((

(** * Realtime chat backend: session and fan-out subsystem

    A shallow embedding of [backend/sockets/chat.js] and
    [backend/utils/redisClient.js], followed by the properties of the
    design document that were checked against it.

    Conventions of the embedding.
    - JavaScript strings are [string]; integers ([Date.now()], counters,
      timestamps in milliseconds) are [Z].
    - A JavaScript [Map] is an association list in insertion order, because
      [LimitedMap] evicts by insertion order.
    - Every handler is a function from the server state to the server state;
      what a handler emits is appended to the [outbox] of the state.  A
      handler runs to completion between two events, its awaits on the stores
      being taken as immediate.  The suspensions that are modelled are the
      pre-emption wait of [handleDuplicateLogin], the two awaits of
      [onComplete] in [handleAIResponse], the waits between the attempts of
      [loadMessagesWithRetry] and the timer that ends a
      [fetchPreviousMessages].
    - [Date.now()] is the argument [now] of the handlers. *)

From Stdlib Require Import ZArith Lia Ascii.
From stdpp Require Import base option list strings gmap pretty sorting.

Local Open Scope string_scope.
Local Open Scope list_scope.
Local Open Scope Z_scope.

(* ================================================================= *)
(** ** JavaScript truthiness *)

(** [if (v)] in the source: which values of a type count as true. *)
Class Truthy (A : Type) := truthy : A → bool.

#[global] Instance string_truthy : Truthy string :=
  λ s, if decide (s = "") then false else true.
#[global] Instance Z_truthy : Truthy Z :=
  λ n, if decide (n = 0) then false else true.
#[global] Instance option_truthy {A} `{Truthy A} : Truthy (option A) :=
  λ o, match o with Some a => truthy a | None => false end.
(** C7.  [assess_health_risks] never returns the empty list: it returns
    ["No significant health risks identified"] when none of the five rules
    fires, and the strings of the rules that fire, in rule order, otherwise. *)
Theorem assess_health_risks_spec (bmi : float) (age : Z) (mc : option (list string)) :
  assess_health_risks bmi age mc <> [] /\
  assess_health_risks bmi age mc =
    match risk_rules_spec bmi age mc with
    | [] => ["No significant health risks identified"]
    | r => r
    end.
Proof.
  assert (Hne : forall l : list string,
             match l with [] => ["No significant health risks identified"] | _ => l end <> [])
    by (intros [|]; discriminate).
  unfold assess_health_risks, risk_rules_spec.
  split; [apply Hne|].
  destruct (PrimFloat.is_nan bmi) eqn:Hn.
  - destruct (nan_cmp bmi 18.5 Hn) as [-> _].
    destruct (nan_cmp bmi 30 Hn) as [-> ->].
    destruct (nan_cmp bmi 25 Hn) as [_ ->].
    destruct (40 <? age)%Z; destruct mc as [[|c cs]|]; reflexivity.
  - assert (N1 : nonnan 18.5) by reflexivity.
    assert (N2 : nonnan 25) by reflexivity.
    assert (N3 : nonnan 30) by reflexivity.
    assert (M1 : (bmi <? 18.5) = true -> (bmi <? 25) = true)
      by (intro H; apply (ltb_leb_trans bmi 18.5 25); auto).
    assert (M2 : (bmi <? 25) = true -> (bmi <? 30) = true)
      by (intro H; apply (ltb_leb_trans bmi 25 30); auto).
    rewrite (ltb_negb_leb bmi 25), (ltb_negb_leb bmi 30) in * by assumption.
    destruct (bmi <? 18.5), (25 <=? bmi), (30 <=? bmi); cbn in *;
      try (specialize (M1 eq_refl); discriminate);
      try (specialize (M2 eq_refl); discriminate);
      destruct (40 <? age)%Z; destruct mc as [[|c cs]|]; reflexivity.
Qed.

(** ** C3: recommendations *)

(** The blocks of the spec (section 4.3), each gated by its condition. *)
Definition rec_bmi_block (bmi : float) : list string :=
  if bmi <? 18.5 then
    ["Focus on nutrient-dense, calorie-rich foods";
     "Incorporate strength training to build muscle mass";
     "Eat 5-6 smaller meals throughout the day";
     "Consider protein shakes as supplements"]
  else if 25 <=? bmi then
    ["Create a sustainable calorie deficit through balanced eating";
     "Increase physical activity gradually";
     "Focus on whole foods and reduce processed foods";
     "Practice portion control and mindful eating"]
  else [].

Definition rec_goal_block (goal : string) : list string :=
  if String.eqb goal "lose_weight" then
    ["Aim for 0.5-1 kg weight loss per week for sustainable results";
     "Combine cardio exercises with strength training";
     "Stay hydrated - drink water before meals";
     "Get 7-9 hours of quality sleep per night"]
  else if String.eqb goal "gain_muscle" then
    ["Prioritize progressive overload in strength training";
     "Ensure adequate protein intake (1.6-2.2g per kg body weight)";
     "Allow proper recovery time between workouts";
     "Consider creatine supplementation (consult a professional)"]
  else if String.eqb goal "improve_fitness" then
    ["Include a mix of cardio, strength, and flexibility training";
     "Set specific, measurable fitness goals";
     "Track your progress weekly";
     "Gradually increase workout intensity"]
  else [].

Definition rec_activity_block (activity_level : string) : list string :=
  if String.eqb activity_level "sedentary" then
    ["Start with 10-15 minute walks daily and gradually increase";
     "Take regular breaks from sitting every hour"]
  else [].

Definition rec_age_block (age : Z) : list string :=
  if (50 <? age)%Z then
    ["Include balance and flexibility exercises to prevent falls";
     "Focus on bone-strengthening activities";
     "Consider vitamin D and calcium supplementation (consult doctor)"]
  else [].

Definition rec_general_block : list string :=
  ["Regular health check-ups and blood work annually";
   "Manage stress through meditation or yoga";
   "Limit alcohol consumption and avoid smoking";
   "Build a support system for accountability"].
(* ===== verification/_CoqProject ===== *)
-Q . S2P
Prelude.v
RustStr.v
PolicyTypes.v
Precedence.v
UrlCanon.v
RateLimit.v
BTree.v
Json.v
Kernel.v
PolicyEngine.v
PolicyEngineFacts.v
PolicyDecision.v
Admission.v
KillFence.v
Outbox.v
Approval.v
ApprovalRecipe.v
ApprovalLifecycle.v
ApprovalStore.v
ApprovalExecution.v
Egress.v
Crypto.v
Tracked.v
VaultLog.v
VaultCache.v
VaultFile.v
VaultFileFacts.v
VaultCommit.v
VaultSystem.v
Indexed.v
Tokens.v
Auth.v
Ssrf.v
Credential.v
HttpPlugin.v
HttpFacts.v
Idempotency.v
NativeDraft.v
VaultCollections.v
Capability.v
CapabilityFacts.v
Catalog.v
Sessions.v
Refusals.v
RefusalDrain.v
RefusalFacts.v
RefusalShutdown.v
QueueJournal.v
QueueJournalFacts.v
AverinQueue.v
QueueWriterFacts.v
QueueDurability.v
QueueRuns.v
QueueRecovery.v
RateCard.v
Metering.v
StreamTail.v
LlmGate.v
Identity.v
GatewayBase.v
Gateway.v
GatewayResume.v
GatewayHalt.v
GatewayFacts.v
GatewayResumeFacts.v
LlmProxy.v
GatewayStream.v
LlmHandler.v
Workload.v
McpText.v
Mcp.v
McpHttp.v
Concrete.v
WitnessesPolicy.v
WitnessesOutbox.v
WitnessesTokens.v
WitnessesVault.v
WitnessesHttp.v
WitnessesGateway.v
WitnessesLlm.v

))

> [WHAT YOU WILL DO]: Please transcribe the material line by line, exactly, from its opening line through the line that contains "what a handler".

> [THE COMPLETED TASK]:
(** * Realtime chat backend: session and fan-out subsystem

    A shallow embedding of [backend/sockets/chat.js] and
    [backend/utils/redisClient.js], followed by the properties of the
    design document that were checked against it.

    Conventions of the embedding.
    - JavaScript strings are [string]; integers ([Date.now()], counters,
      timestamps in milliseconds) are [Z].
    - A JavaScript [Map] is an association list in insertion order, because
      [LimitedMap] evicts by insertion order.
    - Every handler is a function from the server state to the server state;
      what a handler emits is appended to the [outbox] of the state.  A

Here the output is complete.